Innovative proposals outside of these specific interest areas may be considered. However, prior to submission, it is recommended that the Principal Investigator contact the program director to avoid the possibility of the proposal being returned without review.
INFORMATION COMMON TO MOST CBET PROGRAMS
Proposals should address the novelty and/or potentially transformative nature of the proposed work compared to previous work in the field. Also, it is important to address why the proposed work is important in terms of engineering science, as well as to also project the potential impact on society and/or industry of success in the research. The novelty or potentially transformative nature of the research should be included, as a minimum, in the Project Summary of each proposal.
The duration of unsolicited proposal awards in CBET is generally up to three years. Single-investigator award budgets typically include support for one graduate student (or equivalent) and up to one month of PI time per year (awards for multiple investigator projects are typically larger). Proposal budgets that are much larger than typical should be discussed with the program director prior to submission. Proposers can view budget amounts and other information from recent awards made by this program via the “What Has Been Funded (Recent Awards Made Through This Program, with Abstracts)” link towards the bottom of this page.
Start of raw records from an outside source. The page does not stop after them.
(* ===== verification/Canonicalization.v ===== *)
(** * URL canonicalization

    [crates/erabi-domain/src/canonicalization.rs]: the identity of a crawled page.
    Query pairs are kept as their raw text beside the decoded parameter name, as
    [RawQueryPair] keeps them; the URL itself is the [url] crate's. *)

From S2P Require Import Prelude Externals Base Instances.

Definition CANONICALIZATION_POLICY_VERSION : Z := 1.

Record CanonicalizationPolicy := {
  canon_version : Z;
  explicit_keep_parameters : gset string;
  explicit_drop_parameters : gset string
}.

Definition default_canonicalization : CanonicalizationPolicy :=
  {| canon_version := CANONICALIZATION_POLICY_VERSION; explicit_keep_parameters := ∅;
     explicit_drop_parameters := ∅ |}.

Definition invalid_policy (message : string) : ProductError :=
  with_code InvalidCanonicalizationPolicy message.

Definition valid_parameter_name (parameter : string) : bool :=
  negb (str_is_empty parameter)
  && forallb (fun c => negb (is_control c) && negb ((c =? 38) || (c =? 61) || (c =? 35)))
       (chars parameter).

(** The sets are traversed in some order; every violation has the same error. *)
Definition canon_validate (self : CanonicalizationPolicy) : result ProductError unit :=
  let? _ := reject_if (negb (canon_version self =? CANONICALIZATION_POLICY_VERSION))
    (invalid_policy "unsupported canonicalization policy version") in
  let? _ := for_each (fun parameter => reject_if (negb (valid_parameter_name parameter))
      (invalid_policy "canonicalization parameter rule is invalid"))
    (elements (explicit_keep_parameters self) ++ elements (explicit_drop_parameters self)) in
  reject_if (bool_decide (explicit_keep_parameters self ∩ explicit_drop_parameters self <> ∅))
    (invalid_policy "canonicalization KEEP and DROP rules overlap").

Definition canon_new (keep drop : gset string) : result ProductError CanonicalizationPolicy :=
  let policy := {| canon_version := CANONICALIZATION_POLICY_VERSION;
                   explicit_keep_parameters := keep; explicit_drop_parameters := drop |} in
  let? _ := canon_validate policy in
  Ok policy.

Inductive CanonicalizationDecision :=
| SchemeNormalized
| HostNormalized
| DefaultPortRemoved
| FragmentRemoved
| PathNormalized
| QuerySorted
| TrackingParameterRemoved (parameter : string)
| CustomParameterDropped (parameter : string)
| ExplicitParameterKept (parameter : string).

(** ** The raw text of the original URL *)

Definition original_scheme (original_url : string) : option string :=
  fst <$> split_once "://" original_url.

Definition authority_end (c : ascii) : bool :=
  Ascii.eqb c "/" || Ascii.eqb c "?" || Ascii.eqb c "#".

Definition original_authority (original_url : string) : option string :=
  (fun r => (split_at_first authority_end r.2).1) <$> split_once "://" original_url.

Definition original_path_is_empty (original_url : string) : bool :=
  match split_once "://" original_url with
  | None => false
  | Some (_, authority_and_path) =>
    match split_at_first authority_end authority_and_path with
    | (_, EmptyString) => true
    | (_, rest) => negb (starts_with rest "/")
    end
  end.

(** [authority.rsplit_once('@').map_or(authority, |(_, host)| host)] *)
Definition without_userinfo (authority : string) : string :=
  match rsplit_once "@" authority with Some (_, host) => host | None => authority end.

Definition original_host (original_url : string) : option string :=
  match original_authority original_url with
  | None => None
  | Some authority =>
    let authority := without_userinfo authority in
    match str_find "]" authority with
    | Some end_ => str_get 1 end_ authority
    | None =>
      match rsplit_once ":" authority with
      | None => Some authority
      | Some (host, port) => (fun _ => host) <$> parse_unsigned u16_max port
      end
    end
  end.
Faculty Early Career Development (CAREER) program proposals are strongly encouraged. Award duration is five years. The submission deadline for Engineering CAREER proposals is in July every year. Learn more in the CAREER program description.
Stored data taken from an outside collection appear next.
(** A matched page type respects priority before specificity, and the kind
    of matcher before its other measures: a page type that also matches has a lower
    priority, or the same priority and no matcher of a higher kind for the URL. *)
Theorem resolve_matched_precedence (u : url) (pts : list PageType) (c : PageTypeCandidate)
    (p : PageType) (m : UrlMatcher)
    (Hr : resolve_page_type u pts = Matched c) (Hp : p ∈ pts)
    (Hm : m ∈ pt_matchers p) (Hmatch : matches m u = true) :
  pt_priority p < cand_priority c \/
  (pt_priority p = cand_priority c /\ rank (kind m) <= rank (cand_kind c)).
Proof.
destruct (resolve_cases u pts) as [[Hr' _]|[(c' & Hr' & Hb)|(? & ? & ? & Hr' & _)]];
  rewrite Hr in Hr'; try discriminate. injection Hr' as <-.
assert (c ∈ best_candidates (page_type_candidates u pts)) as Hin by (rewrite Hb; left).
apply elem_of_best_candidates in Hin as [Hin Hmax].
destruct (candidate_of u p) as [d|] eqn:Hd.
2:{ apply candidate_of_none in Hd. unfold matching_matchers in Hd.
    exfalso. apply (filter_nil_not_elem_of _ _ m Hd); done. }
assert (d ∈ page_type_candidates u pts) as Hdin by (apply list_elem_of_omap; by exists p).
rewrite Forall_forall in Hmax. specialize (Hmax d Hdin).
destruct (candidate_of_some u p d Hd) as (_ & _ & Hdp & _ & Hle).
specialize (Hle m Hm Hmatch). apply specificity_rank_le in Hle.
apply list_elem_of_omap in Hin as (q & _ & Hq).
destruct (candidate_of_some u q c Hq) as (_ & _ & _ & (n & _ & _ & Hs & Hk) & _).
assert (Hrank : matcher_kind_rank (cand_specificity c) = rank (cand_kind c)).
{ rewrite <- Hs, <- Hk. done. }
unfold cmp_le, rank_cmp, cmp_pair, candidate_rank in Hmax; simpl in Hmax. rewrite Hdp in Hmax.
destruct (Z.compare_spec (pt_priority p) (cand_priority c)) as [Heq|Hlt|Hgt]; simpl in Hmax;
  [right|by left|done].
split; [done|]. apply specificity_rank_le in Hmax. simpl in Hle. lia.
Qed.
End matching_theorems.

(** * Witnesses *)

Lemma resolve_page_type_order_witness :
  decision_equiv (U := plain_uuid) (resolve_page_type (R := plain_regex) example_item example_page_types)
    (resolve_page_type example_item example_page_types_reordered).
Proof.
apply (resolve_page_type_order example_item example_page_types
  [ new_page_type 0 "Item" 5 [item_template; item_prefix]; new_page_type 1 "Listing" 5 [item_prefix] ]
  example_page_types_reordered).
- constructor; [|constructor; [|constructor]]; repeat split; simpl; [apply perm_swap|done].
- apply perm_swap.
Defined.

Lemma resolve_matched_precedence_witness :
  resolve_page_type (U := plain_uuid) (R := plain_regex) example_item example_page_types
    = Matched example_item_candidate /\
  rank (kind (L := plain_url) item_prefix) <= rank (cand_kind example_item_candidate).
Proof.
assert (H : resolve_page_type (U := plain_uuid) (R := plain_regex) example_item example_page_types
    = Matched example_item_candidate) by reflexivity.
split; [exact H|].
destruct (resolve_matched_precedence example_item example_page_types example_item_candidate
  (new_page_type 1 "Listing" 5 [item_prefix]) item_prefix H) as [Hlt|[_ Hle]].
- right. left.
- left.
- reflexivity.
- simpl in Hlt. lia.
- exact Hle.
Defined.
Proposals for Conferences, Workshops, and Supplements: PIs are strongly encouraged to discuss their requests with the program director before submission of the proposal.
Grants for Rapid Response Research (RAPID) and EArly-concept Grants for Exploratory Research (EAGER) are also considered when appropriate. Please note that proposals of these types must be discussed with the program director before submission. Grant Opportunities for Academic Liaison with Industry (GOALI) proposals that integrate fundamental research with translational results and are consistent with the application areas of interest to each program are also encouraged. Please note that RAPID, EAGER, and GOALI proposals can be submitted anytime during the year. Details about RAPID, EAGER, and GOALI are available in the Proposal & Award Policies & Procedures Guide (PAPPG), Part 1, Chapter II, Section E: Types of Proposals.
Compliance: Proposals that are not compliant with the Proposal & Award Policies & Procedures Guide (PAPPG) will be returned without review.